REINO UNIDO: CAMPANHAS TOMAM AS RUAS. VOTE LABOUR /JEREMY CORBYN!

 

Foto: Comício de Jeremy Corbyn em York. 10/05. Fonte: Jaine Aitchison (Twitter)

 

Por Vicente Marconi, Londres/Inglaterra

Foi dada a largada oficial para a campanha dos partidos nas Eleições Gerais (EG) marcadas para o dia 08 de junho. Os partidos definiram os candidatos de cada distrito. Os atos de lançamento, comícios e manifestos vieram a seguir.

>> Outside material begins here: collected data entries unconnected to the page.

(* ===== verification/Daemon.v ===== *)
(** * fwknox-daemon: stanza matching and the packet pipeline

    Models crates/fwknox-daemon/src/matcher.rs and pipeline.rs. The pipeline
    threads the replay cache, the file it is persisted in and the firewall;
    what it reads from the outside (two clock readings and the faults of the
    cache write) is its environment. *)

From S2P Require Import Prelude RustStd Net Lru Proto Instances Packet Persist Replay Config Firewall.
From S2P Require Import Capture Privsep Sandbox.

(** ** matcher.rs *)

Inductive MatchResult :=
  | Matched (stanza_name : str) (payload : SpaPayload)
  | NoMatch
  | MatchRejected (stanza_name : str) (reason : ProtoError).

Section matcher.
Context `{N : IpNetOps} `{R : Ring} `{M : Rmp SpaPayload}.

Fixpoint match_packet (wire : bytes) (stanzas : list AccessStanza) : MatchResult :=
  match stanzas with
  | [] => NoMatch
  | stanza :: rest =>
      match parse_packet wire (master_key_base64 stanza) with
      | Ok payload => Matched (stanza_name stanza) payload
      | Err HmacFailed => match_packet wire rest
      | Err other => MatchRejected (stanza_name stanza) other
      end
  end.
End matcher.

(** ** error.rs *)

Inductive DaemonError :=
  | DConfig (e : ConfigError)
  | DFirewall (e : FirewallError)
  | DCapture (e : CaptureError)
  | DReplay (e : ReplayError)
  | DSandbox (e : SandboxError)
  | DProto (e : ProtoError)
  | DPrivsep (e : PrivsepError)
  | DIo (e : io_error)
  | InvariantViolation (msg : str).

(** ** pipeline.rs *)

Inductive ProcessResult :=
  | Installed (stanza_name : str) (handle : RuleHandle)
  | ReplayHit (stanza_name : str)
  | PNoMatch
  | Rejected (stanza_name : str) (reason : str).

(** [SystemTime::now()] as seconds since the epoch, [None] before it; the
    [as i64] wraps. *)
Definition now_unix (clock : option Z) : Z := wrap_i64 (default 0 clock).

Definition clamp_timeout (requested max : Duration) : Duration :=
  if requested >? max then max else requested.

(** [i64::try_from(d.as_secs()).unwrap_or(i64::MAX)]. *)
Definition max_age_of (d : Duration) : Z := Z.min (as_secs d) i64_max.

Section pipeline.
Context `{N : IpNetOps} `{R : Ring} `{M : Rmp SpaPayload} `{L : LruCache Nonce Z} `{HI : HashIter}
  {B : Type} `{F : !FirewallBackend B}.

Definition find_stanza (config : DaemonConfig) (name : str) : result DaemonError AccessStanza :=
  ok_or (InvariantViolation (lit "stanza " ++ name ++ lit " not in config"))
    (List.find (λ s, bool_decide (stanza_name s = name)) (access config)).

Record World := { w_replay : ReplayCache; w_fs : Fs; w_fw : B }.

Record PacketEnv := {
  env_clock : option Z;
  env_replay_now : Z;
  env_faults : WriteFaults;
}.

Definition with_fw (w : World) (fw : B) : World :=
  {| w_replay := w_replay w; w_fs := w_fs w; w_fw := fw |}.

(** The requested port that [open_ports] lacks, if any. *)
Definition port_outside (allowed ports : list PortProto) : option PortProto :=
  List.find (λ pp, negb (existsb (λ a, bool_decide (a = pp)) allowed)) ports.

(** The source and port policy of a stanza for an access request, shared by
    the single-process pipeline and the crypto worker. *)
Definition check_policy (stanza : AccessStanza) (captured_ip : IpAddr) (m : SpaMessage)
    (unsupported : str) : result str (IpAddr * list PortProto) :=
  match m with
  | Access source_ip ports =>
      _ ← guard_err (require_source_match stanza && negb (bool_decide (source_ip = captured_ip)))
            (lit "source mismatch: payload says " ++ show_ip source_ip ++ lit ", packet from " ++
             show_ip captured_ip);
      _ ← guard_err (negb (existsb (λ s, SourceSpec_matches s captured_ip) (source stanza)))
            (lit "source " ++ show_ip captured_ip ++ lit " not in stanza allowlist");
      match port_outside (open_ports stanza) ports with
      | Some pp => Err (lit "requested port " ++ show_PortProto pp ++ lit " not in stanza open_ports")
      | None => Ok (source_ip, ports)
      end
  | _ => Err unsupported
  end.

(** The rule of step 6. *)
Definition access_rule (config : DaemonConfig) (stanza : AccessStanza) (p : SpaPayload)
    (source_ip : IpAddr) (ports : list PortProto) : AccessRule := {|
  rule_source_ip := source_ip;
  rule_ports := ports;
  rule_timeout := clamp_timeout (default (default_fw_timeout (daemon config)) (fw_timeout stanza))
                    (max_fw_timeout (daemon config));
  rule_comment := lit "fwknox:" ++ username p ++ lit ":" ++ dec (timestamp p);
|}.

Definition process_packet (captured : CapturedPacket) (config : DaemonConfig) (env : PacketEnv)
    (w : World) : World * result DaemonError ProcessResult :=
  match match_packet (cap_data captured) (access config) with
  | NoMatch => (w, Ok PNoMatch)
  | MatchRejected name reason => (w, Ok (Rejected name (show_ProtoError reason)))
  | Matched name payload =>
      match find_stanza config name with
      | Err e => (w, Err e)
      | Ok stanza =>
          match validate_against_clock payload (now_unix (env_clock env))
                  (max_age_of (max_spa_packet_age (daemon config))) DEFAULT_MAX_SKEW_SECS with
          | Err e => (w, Ok (Rejected name (show_ProtoError e)))
          | Ok _ =>
              let '(replay, fs, seen) :=
                check_and_insert (w_replay w) (nonce payload) (env_replay_now env)
                  (env_faults env) (w_fs w) in
              let w := {| w_replay := replay; w_fs := fs; w_fw := w_fw w |} in
              match seen with
              | Ok false => (w, Ok (ReplayHit name))
              | Err e =>
                  (w, Ok (Rejected name (lit "replay cache persist failed: " ++ show_ReplayError e)))
              | Ok true =>
                  match check_policy stanza (cap_source_ip captured) (message payload)
                          (lit "unsupported message variant in Phase 3") with
                  | Err reason => (w, Ok (Rejected name reason))
                  | Ok (source_ip, ports) =>
                      let '(fw, r) :=
                        fw_open_access (w_fw w) (access_rule config stanza payload source_ip ports) in
                      match r with
                      | Err e => (with_fw w fw, Err (DFirewall e))
                      | Ok handle => (with_fw w fw, Ok (Installed name handle))
                      end
                  end
              end
          end
      end
  end.
End pipeline.
Arguments World {_} _.

(** ** Lemmas *)

Section matcher_lemmas.
Context `{N : IpNetOps} `{R : Ring} `{M : Rmp SpaPayload}.

(** The stanza that ends the search: the earlier ones failed at the HMAC. *)
Definition first_key (wire : bytes) (ss : list AccessStanza) (s : AccessStanza) : Prop :=
  ∃ l1 l2, ss = l1 ++ s :: l2 ∧
    Forall (λ s', parse_packet wire (master_key_base64 s') = Err HmacFailed) l1.

Lemma match_packet_spec wire ss :
  match match_packet wire ss with
  | Matched name p =>
      ∃ s, first_key wire ss s ∧ stanza_name s = name ∧
           parse_packet wire (master_key_base64 s) = Ok p
  | MatchRejected name e =>
      ∃ s, first_key wire ss s ∧ stanza_name s = name ∧ e ≠ HmacFailed ∧
           parse_packet wire (master_key_base64 s) = Err e
  | NoMatch => Forall (λ s, parse_packet wire (master_key_base64 s) = Err HmacFailed) ss
  end.
Proof.
  induction ss as [|s ss IH]; cbn [match_packet]; [constructor|].
  destruct (parse_packet wire (master_key_base64 s)) as [p|e] eqn:E.
  - exists s. split_and!; [|done|done]. by exists [], ss.
  - destruct (decide (e = HmacFailed)) as [->|Hne].
    + destruct (match_packet wire ss) as [name p| |name e'].
      * destruct IH as (s' & (l1 & l2 & -> & ?) & ?). exists s'. split; [|done].
        exists (s :: l1), l2. split; [done|]. by constructor.
      * by constructor.
      * destruct IH as (s' & (l1 & l2 & -> & ?) & ?). exists s'. split; [|done].
        exists (s :: l1), l2. split; [done|]. by constructor.
    + assert (∃ s', first_key wire (s :: ss) s' ∧ stanza_name s' = stanza_name s ∧
                e ≠ HmacFailed ∧ parse_packet wire (master_key_base64 s') = Err e) as Hr.
      { exists s. split_and!; [|done|done|done]. by exists [], ss. }
      destruct e; done.
Qed.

Vale lembrar que, no Reino Unido, o eleitor não vota diretamente no candidato a Primeiro Ministro (PM), mas no candidato a parlamentar de seu distrito. A eleição é majoritária em que se escolhe um parlamentar por distrito. O PM será o líder do partido que obtiver maioria no Parlamento. O único local onde o candidato a PM é submetido à eleição é no seu próprio distrito, que ele (ou ela) tem de vencer para garantir a cadeira em Westminster (sede do Parlamento).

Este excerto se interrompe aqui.